Holding a mutex lock after all writes are finished

I have a question about thread safety and mutex locks in C++. I know that at the simplest level, a mutex lock should be held at any point where there could be simultaneous reading and writing to the same memory. However, I also know that each core has its own cache, so I picture the mutex lock as a way to ensure that all threads "agree" on the state of the data at any time point.

The thing I am unsure about is what happens when all the writing operations are done. Is it safe to use the data then without owning the mutex lock?

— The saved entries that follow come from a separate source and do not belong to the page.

(** [encodeFonts] with [encode] switched on, in terms of the references
    of the text. *)
Lemma encodeFonts_references net schedule o css w :
  encode o = true →
  encodeFonts net schedule o css w
  = match references css with
    | [] => (w, Threw (NullProperty "map"))
    | _ =>
        match requestFontFiles net schedule o (references css) w with
        | (w1, Returned fontsEncoded) =>
            (w1, Returned (replace_each css (references css) fontsEncoded))
        | (w1, Threw e) => (w1, Threw e)
        | (w1, Hung) => (w1, Hung)
        end
    end.
Proof.
  intros Hencode. unfold encodeFonts. rewrite Hencode.
  pose proof (fontUrls_references css) as Hrefs.
  destruct (UrlRegex.str_match css) as [matches|].
  - destruct Hrefs as [-> Hne]. now destruct (references css).
  - now rewrite Hrefs.
Qed.

(** C8, as stated, fails twice over: a data URI that holds [$$] is
    rewritten with a single dollar sign, and a text with no reference at
    all makes [encodeFonts] throw. *)
Lemma encodeFonts_inlined_changed :
  references dollar_css = [String dquote "data:application/x$$" +:+ String dquote ""]
  ∧ (∀ net schedule w,
       encodeFonts net schedule sample_options dollar_css w
       = (w, Returned ("url(" +:+ String dquote "data:application/x$"
                              +:+ String dquote ")")))
  ∧ "url(" +:+ String dquote "data:application/x$" +:+ String dquote ")" ≠ dollar_css
  ∧ (∀ net schedule w,
       encodeFonts net schedule sample_options "" w = (w, Threw (NullProperty "map"))).
Proof.
  assert (references dollar_css
          = [String dquote "data:application/x$$" +:+ String dquote ""]) as Hrefs
    by (vm_compute; reflexivity).
  split; [exact Hrefs|]. split; [|split].
  - intros net schedule w. rewrite encodeFonts_references, Hrefs by reflexivity.
    rewrite requestFontFiles_inlined by (repeat constructor).
    vm_compute. reflexivity.
  - discriminate.
  - reflexivity.
Qed.

(** C8, amended.  On a text that has at least one [url(...)] reference,
    all of whose references start like an inlined data URI and hold no
    dollar sign, [encodeFonts] returns the text as it is and touches
    neither the network nor the cache: the world, its trace of events
    included, is the one it was given. *)
Theorem encodeFonts_inlined_unchanged net schedule o css w :
  references css ≠ [] →
  Forall (λ fontUrl, startsWith fontUrl data_prefix = true
                     ∧ included dollar fontUrl = false)
         (references css) →
  encodeFonts net schedule o css w = (w, Returned css).
Proof.
  intros Hsome Hrefs. destruct (encode o) eqn:Hencode.
  - rewrite encodeFonts_references by assumption.
    rewrite requestFontFiles_inlined
      by (eapply Forall_impl; [exact Hrefs | now intros u [H _]]).
    rewrite replace_each_self
      by (eapply Forall_impl; [exact Hrefs | now intros u [_ H]]).
    now destruct (references css).
  - unfold encodeFonts. now rewrite Hencode.
Qed.

Lemma encodeFonts_inlined_unchanged_witness :
  encodeFonts sample_net [0] sample_options inlined_css empty_world
  = (empty_world, Returned inlined_css).
Proof.
  assert (references inlined_css
          = [String dquote "data:application/x-font-woff2;base64,Zm9v"
             +:+ String dquote ""]) as Hrefs by (vm_compute; reflexivity).
  apply (encodeFonts_inlined_unchanged sample_net [0] sample_options inlined_css
           empty_world); rewrite Hrefs.
  - discriminate.
  - repeat constructor.
Defined.

(** ** Texts without a reference *)

(** C10.  With [encode] switched on, a text in which the expression
    finds no [url(...)] makes [encodeFonts] throw the TypeError of
    calling [map] on [null], as [css.match(regex)] is; the text is not
    returned, and nothing is fetched. *)
Theorem encodeFonts_without_reference_throws net schedule o css w :
  encode o = true →
  references css = [] →
  UrlRegex.str_match css = None
  ∧ encodeFonts net schedule o css w = (w, Threw (NullProperty "map"))
  ∧ (encodeFonts net schedule o css w).2 ≠ Returned css.
Proof.
  intros Hencode Hnone. split.
  - pose proof (fontUrls_references css) as Hrefs.
    destruct (UrlRegex.str_match css); [|reflexivity].
    now destruct Hrefs.
  - rewrite encodeFonts_references, Hnone by assumption.
    split; [reflexivity | discriminate].
Qed.
(** * College counselling: rank-interval allocation (project.cpp)

    A shallow embedding of [src/project.cpp] and the properties of its
    parser, its allocation strategies, its instance counter and its driver.

    Conventions of the embedding:
    - C++ [int] values are integers of [Z] between [INT_MIN] and [INT_MAX];
    - [std::string] is [string]; [std::string::npos] is [None] of [option nat];
    - a thrown exception is the [Throw] alternative of [result];
    - the file system is a partial map from a path to the file's text, a
      path outside the map being one that [std::ifstream] cannot open;
    - the static member [totalInstances], [std::cin], [std::cout] and
      [std::cerr] are the fields of the [Process] state that the
      constructor and [main] thread along. *)

From Stdlib Require Import ZArith List Bool Ascii String Lia.
From Stdlib Require Import Numbers.DecimalString.
From Stdlib Require DecimalPos DecimalZ.
Import ListNotations.

Open Scope string_scope.
Open Scope Z_scope.

(** ** Exceptions of <stdexcept> used by the program *)

Inductive exception : Type :=
| runtime_error (what_arg : string)
| invalid_argument (what_arg : string)
| out_of_range (what_arg : string).

Definition what (e : exception) : string :=
  match e with
  | runtime_error w => w
  | invalid_argument w => w
  | out_of_range w => w
  end.

Inductive result (A : Type) : Type :=
| Ok (a : A)
| Throw (e : exception).

Arguments Ok {A} a.
Arguments Throw {A} e.

Definition bind {A B : Type} (r : result A) (k : A -> result B) : result B :=
  match r with
  | Ok a => k a
  | Throw e => Throw e
  end.

Notation "x <- c ;; k" := (bind c (fun x => k))
  (at level 61, c at next level, right associativity).

Definition throws {A : Type} (r : result A) : Prop :=
  exists e, r = Throw e.

(** ** The parts of the C++ standard library the program calls *)

Module std.

Definition INT_MAX : Z := 2147483647.
Definition INT_MIN : Z := -2147483648.

Definition newline : ascii := ascii_of_nat 10.
Definition endl : string := String newline "".

(** [isspace] in the "C" locale: space, and the control characters
    from horizontal tab (9) to carriage return (13). *)
Definition isspace (c : ascii) : bool :=
  let n := nat_of_ascii c in
  (Nat.eqb n 32 || (Nat.leb 9 n && Nat.leb n 13))%bool.

Definition isdigit (c : ascii) : bool :=
  let n := nat_of_ascii c in
  (Nat.leb 48 n && Nat.leb n 57)%bool.

Definition digit_value (c : ascii) : Z :=
  Z.of_nat (nat_of_ascii c - 48).

(** [s.find(c)]: index of the first [c] in [s], [None] for [npos]. *)
Fixpoint find (s : string) (c : ascii) : option nat :=
  match s with
  | EmptyString => None
  | String d s' =>
      if Ascii.eqb d c then Some 0%nat
      else match find s' c with
           | Some p => Some (S p)
           | None => None
           end
  end.

Fixpoint drop (n : nat) (s : string) : string :=
  match n, s with
  | O, _ => s
  | S n', String _ s' => drop n' s'
  | S _, EmptyString => EmptyString
  end.

Fixpoint take (n : nat) (s : string) : string :=
  match n, s with
  | O, _ => EmptyString
  | S n', String c s' => String c (take n' s')
  | S _, EmptyString => EmptyString
  end.

(** [s.substr(pos, count)] for [pos <= s.size()], which is the case at
    both call sites ([substr_pos_in_range] below); [count = None] is the
    defaulted [npos], the rest of the string. *)
Definition substr (s : string) (pos : nat) (count : option nat) : string :=
  match count with
  | Some n => take n (drop pos s)
  | None => drop pos s
  end.

Fixpoint skip_space (s : string) : string :=
  match s with
  | String c s' => if isspace c then skip_space s' else s
  | EmptyString => EmptyString
  end.

(** The run of decimal digits at the head of [s], accumulated in base
    ten onto [acc]; the text after the run is returned with the value. *)
Fixpoint read_digits (s : string) (acc : Z) : Z * string :=
  match s with
  | String c s' =>
      if isdigit c then read_digits s' (acc * 10 + digit_value c)
      else (acc, s)
  | EmptyString => (acc, EmptyString)
  end.

(** An optional sign at the head of [s]: whether it is a minus, and
    the text after it. *)
Definition read_sign (s : string) : bool * string :=
  match s with
  | String c s' =>
      if Ascii.eqb c "-" then (true, s')
      else if Ascii.eqb c "+" then (false, s')
      else (false, s)
  | EmptyString => (false, s)
  end.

See example below. Based on my shallow understanding, it feels like the last line could produce undefined behavior since the code is not aware of all the writing operations that have been done in the threads. I.e. what if the arr in the main thread cache looks different from the arr's in the worker thread caches.

std::mutex mtx;
std::vector<int> arr;

std::list<std::thread> threads;
for (int i = 0 ; i < 10 ; ++i) {
   threads.push_back([&](){
      std::lock_guard<std::mutex> lock(mtx);
      // Change arr here.
   });
}
for (auto& thread : threads) {
   thread.join();
}
// Can I use arr here without owning the mutex lock?
std::cout << arr[i] << std::endl;

So my question is if the above example is safe, and if not, can I ever use arr without holding onto a mutex lock?

Solution

Yes, this code is safe.

The C++ standard's description of std::thread::join() includes:

The completion of the thread represented by *this synchronizes with (6.9.2) the corresponding successful join() return.

That implies that if some operation X happens before (in the technical sense of the C++ memory model) the completion of the thread, and some operation Y happens after the return of join(), then X happens before Y. In your program, this means that the operations on arr within the various threads will all happen before the access in the main thread which follows the join(). Thus there is no data race.

For the implementation, this means in effect that the cleanup code that terminates a thread must contain a release barrier before it notifies the thread waiting on join(), and the code for join() must have an acquire barrier after receiving that notification. In practice, the necessary barriers are likely to be automatically provided by the OS services that exit and wait for threads.